*** Block opens ***
Definition mutate_result (a : Anchor) (b path : string) (written bootstrapped : bool) : PolicyMutateResult :=
  mkMutate (an_NonceWatermark a) (an_NonceWatermark a) written path b (an_VerifyKey a) "" bootstrapped
    "" "" "" "" 0 "" "" false "" "" "" false.

Definition finishMutation (a : Anchor) (anchorOut : string) (bootstrapped : bool) : PSM PolicyMutateResult :=
  match Marshal a with
  | Err _ => mfail (New "policy.state_error" "cannot marshal the new anchor")
  | Ok b =>
      if negb (bool_decide (anchorOut = ""))
      then writeAnchorStaging anchorOut b ;;; mret (mutate_result a b anchorOut false bootstrapped)
      else
        failed <-- mtry (WriteAnchor b) ;;
        match failed with
        | None => mret (mutate_result a b (pv_anchorPath env) true bootstrapped)
        | Some e => if AnchorIsReadOnly e then mret (mutate_result a b (pv_anchorPath env) false bootstrapped) else mfail e
        end
  end.

(** selfSnapshot: a nil slice where the keystore is missing or fails *)
Definition selfSnapshot : option (list Address) :=
  match pv_keys env with Some (Ok l) => Some l | _ => None end.

(** ** Parsing a request *)

(** setWei: a flag that was not given and an inherited amount are both nil *)
Definition setWei (raw : option string) (isFee : bool) (label : string) : res error (option string) :=
  match raw with
  | None => Ok None
  | Some raw =>
      let v := TrimSpace raw in
      let l := ToLower v in
      if bool_decide (l = "none") || bool_decide (l = "null") then Ok nullStr
      else if bool_decide (l = "") || bool_decide (l = "inherit") then Ok None
      else let* wei := if isFee then parseFee v label else parseEthAmount v in Ok (Some (z_string wei))
  end.

Definition parseOnOff (raw : option string) (label : string) : res error (option bool) :=
  match raw with
  | None => Ok None
  | Some raw =>
      let l := ToLower (TrimSpace raw) in
      if bool_decide (l ∈ ["on"; "true"; "yes"]) then Ok (Some true)
      else if bool_decide (l ∈ ["off"; "false"; "no"]) then Ok (Some false)
      else if bool_decide (l = "") then Ok None
      else Err (New "usage.bad_flag" (label +:+ " must be on|off, got " +:+ go_quote raw))
  end.

(** the two allow|deny flags *)
Definition parse_allow_deny (raw : option string) (label : string) : res error (option string) :=
  match raw with
  | None => Ok None
  | Some raw =>
      let v := ToLower (TrimSpace raw) in
      if bool_decide (v = "allow") || bool_decide (v = "deny") then Ok (Some v)
      else Err (New "usage.bad_flag" (label +:+ " must be allow|deny, got " +:+ go_quote raw))
  end.

Definition buildChange (req : PolicySetRequest) : res error Change :=
  let* maxTx := setWei (sr_MaxTx req) false "--max-tx" in
  let* maxDay := setWei (sr_MaxDay req) false "--max-day" in
  let* maxGas := setWei (sr_MaxGasPrice req) true "--max-gas-price" in
  let* allowlist := parseOnOff (sr_Allowlist req) "--allowlist" in
  let* includeSelf := parseOnOff (sr_IncludeSelf req) "--include-self" in
  let lim := mkLimits maxTx maxDay maxGas allowlist includeSelf None in
  let touched := is_set (sr_MaxTx req) || is_set (sr_MaxDay req) || is_set (sr_MaxGasPrice req) ||
                 is_set allowlist || is_set includeSelf in
  let scoped := negb (bool_decide (sr_Network req = "")) in
  let* typedUnknown := parse_allow_deny (sr_TypedUnknown req) "--typed-unknown" in
  let* messages := parse_allow_deny (sr_Messages req) "--messages" in
  let* tokens := parseOnOff (sr_TokensNoAllow req) "--allow-tokens-without-allowlist" in
  Ok {| ch_Default := if touched && negb scoped then Some lim else None;
        ch_Networks := if touched && scoped then [mkNetworkRule (ToLower (sr_Network req)) lim] else [];
        ch_Messages := messages; ch_TokensNoAllowOK := tokens; ch_TypedUnknown := typedUnknown; ch_Tokens := [];
        ch_RefreshSelf := selfSnapshot; ch_WrittenBy := pv_version env |}.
*** Block closes ***
* [Instructions to follow] Among the records above, find the lines that contain "must" and copy every one.

* [The completed task]
      else Err (New "usage.bad_flag" (label +:+ " must be on|off, got " +:+ go_quote raw))
      else Err (New "usage.bad_flag" (label +:+ " must be allow|deny, got " +:+ go_quote raw))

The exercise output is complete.